Directions for this task
Your job is to return every line in the data holding the string "that".

Dataset entries
(** * torchdyn.numerics: the integration drivers and their solvers

    A shallow embedding of [torchdyn/numerics/solvers.py] and
    [torchdyn/numerics/odeint.py].

    Scalars and tensor entries are real numbers: the development reads the
    floating-point program in exact arithmetic, so it speaks about the
    control flow and the algebra of the drivers, not about rounding, NaN or
    infinities.  What is stated about the times of an adaptive run does not
    rest on a sum such as [t + (T - t)] being [T], or on a step
    landing on a requested time; and what is stated about the error ratio of
    a trial step is stated for the steps on which the program divides by no
    zero and averages over an entry ([regular_error]).  Python's dynamic
    behaviour that the drivers rely on is kept:
    [None] is a value, a [step] returns a tuple whose length and slots the
    caller unpacks, and an operation that raises in Python returns [Raise]
    here.  Loops whose exit depends on the numbers ([while t < T]) take a
    fuel argument and return [Diverge] when it runs out. *)

From Stdlib Require Import Reals List Lia Lra ZArith Bool Arith.
Import ListNotations.
Open Scope R_scope.

(** ** Exceptions and results *)

Inductive exn : Type :=
| TypeError
| ValueError
| IndexError.

Inductive result (A : Type) : Type :=
| Ok (a : A)
| Raise (e : exn)
| Diverge.

Arguments Ok {A} a.
Arguments Raise {A} e.
Arguments Diverge {A}.

Definition bind {A B : Type} (m : result A) (k : A -> result B) : result B :=
  match m with
  | Ok a => k a
  | Raise e => Raise e
  | Diverge => Diverge
  end.

Notation "x <- m ;; k" := (bind m (fun x => k))
  (at level 61, m at next level, right associativity).
Notation "' p <- m ;; k" := (bind m (fun x => let 'p := x in k))
  (at level 61, p pattern, m at next level, right associativity).

(** ** Comparisons of scalars, as the booleans Python computes *)

Definition Rltb (a b : R) : bool := if Rlt_dec a b then true else false.
Definition Rleb (a b : R) : bool := if Rle_dec a b then true else false.
Definition Reqb (a b : R) : bool := if Req_dec_T a b then true else false.

(** ** Sequences of scalars: [t_span] and friends *)

(** [l[i]] for a non-negative [i]. *)
Definition idx (l : list R) (i : nat) : result R :=
  match nth_error l i with
  | Some v => Ok v
  | None => Raise IndexError
  end.

(** [l[-1]]. *)
Definition idx_last (l : list R) : result R :=
  match l with
  | [] => Raise IndexError
  | _ => Ok (last l 0)
  end.

(** ** Tensors

    A dense array: its [shape] and its entries in row-major order.  The
    first axis is axis 0; a state [x] of shape [[..., D]] has its state
    dimension last. *)

Record Tensor : Type := mkTensor { shape : list nat; data : list R }.

(** A one-dimensional tensor. *)
Definition vec (l : list R) : Tensor := mkTensor [length l] l.

Definition tmap (g : R -> R) (x : Tensor) : Tensor :=
  mkTensor (shape x) (map g (data x)).

Fixpoint zipWith (g : R -> R -> R) (l1 l2 : list R) : list R :=
  match l1, l2 with
  | a :: l1', b :: l2' => g a b :: zipWith g l1' l2'
  | _, _ => []
  end.

(** Elementwise operation on two tensors of one shape (a vector field
    returns an array of the shape of its state). *)
Definition tmap2 (g : R -> R -> R) (x y : Tensor) : Tensor :=
  mkTensor (shape x) (zipWith g (data x) (data y)).

Definition tadd : Tensor -> Tensor -> Tensor := tmap2 Rplus.
Definition tsub : Tensor -> Tensor -> Tensor := tmap2 Rminus.
Definition tdiv : Tensor -> Tensor -> Tensor := tmap2 Rdiv.
Definition tmax : Tensor -> Tensor -> Tensor := tmap2 Rmax.
Definition tabs : Tensor -> Tensor := tmap Rabs.
Definition tneg : Tensor -> Tensor := tmap Ropp.
(** [s * x] and [s + x] for a scalar [s]. *)
Definition tscale (s : R) : Tensor -> Tensor := tmap (Rmult s).
Definition tshift (s : R) : Tensor -> Tensor := tmap (Rplus s).
Definition zeros_like (x : Tensor) : Tensor := tmap (fun _ => 0) x.

Declare Scope tensor_scope.
Delimit Scope tensor_scope with T.
Bind Scope tensor_scope with Tensor.
Notation "x + y" := (tadd x y) : tensor_scope.
Notation "x - y" := (tsub x y) : tensor_scope.
Notation "s .* x" := (tscale s x) (at level 40, left associativity) : tensor_scope.

(** Number of entries of one row (one index of axis 0). *)
Definition row_size (x : Tensor) : nat := fold_right Nat.mul 1%nat (tl (shape x)).

(** [len(x)]: the length of axis 0. *)
Definition tlen (x : Tensor) : nat := hd 0%nat (shape x).

(** The stop bound of the slice [x[:d]] over an axis of length [n]:
    [None] is the whole axis, a negative [d] counts from the end. *)
Definition slice_stop (d : option Z) (n : nat) : nat :=
  match d with
  | None => n
  | Some z => if (z <? 0)%Z then Z.to_nat (Z.of_nat n + z) else Nat.min (Z.to_nat z) n
  end.

(** [x[:d]]: a slice of axis 0.  A zero-dimensional tensor cannot be sliced. *)
Definition slice0 (d : option Z) (x : Tensor) : result Tensor :=
  match shape x with
  | [] => Raise IndexError
  | n :: rest =>
      let k := slice_stop d n in
      Ok (mkTensor (k :: rest) (firstn (k * row_size x) (data x)))
  end.

(** [x[k:]] for a non-negative [k]. *)
Definition slice_from (k : nat) (x : Tensor) : result Tensor :=
  match shape x with
  | [] => Raise IndexError
  | n :: rest =>
      Ok (mkTensor ((n - k)%nat :: rest) (skipn (k * row_size x) (data x)))
  end.

(** [x[k]] for a non-negative [k]. *)
Definition row (k : nat) (x : Tensor) : result Tensor :=
  match shape x with
  | [] => Raise IndexError
  | n :: rest =>
      if (k <? n)%nat
      then Ok (mkTensor rest (firstn (row_size x) (skipn (k * row_size x) (data x))))
      else Raise IndexError
  end.

(** [x[m] = v], as a new tensor. *)
Definition set_row (m : nat) (v x : Tensor) : result Tensor :=
  match shape x with
  | [] => Raise IndexError
  | n :: rest =>
      if (m <? n)%nat
      then Ok (mkTensor (shape x)
                 (firstn (m * row_size x) (data x) ++ data v
                    ++ skipn (S m * row_size x) (data x)))
      else Raise IndexError
  end.

(** [dst[:i] = src[:i]] for a non-negative [i], as a new tensor ([src] and
    [dst] have one shape). *)
Definition set_prefix (i : nat) (src dst : Tensor) : Tensor :=
  let k := (Nat.min i (tlen dst) * row_size dst)%nat in
  mkTensor (shape dst) (firstn k (data src) ++ skipn k (data dst)).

Exercise response
    behaviour that the drivers rely on is kept:
    caller unpacks, and an operation that raises in Python returns [Raise]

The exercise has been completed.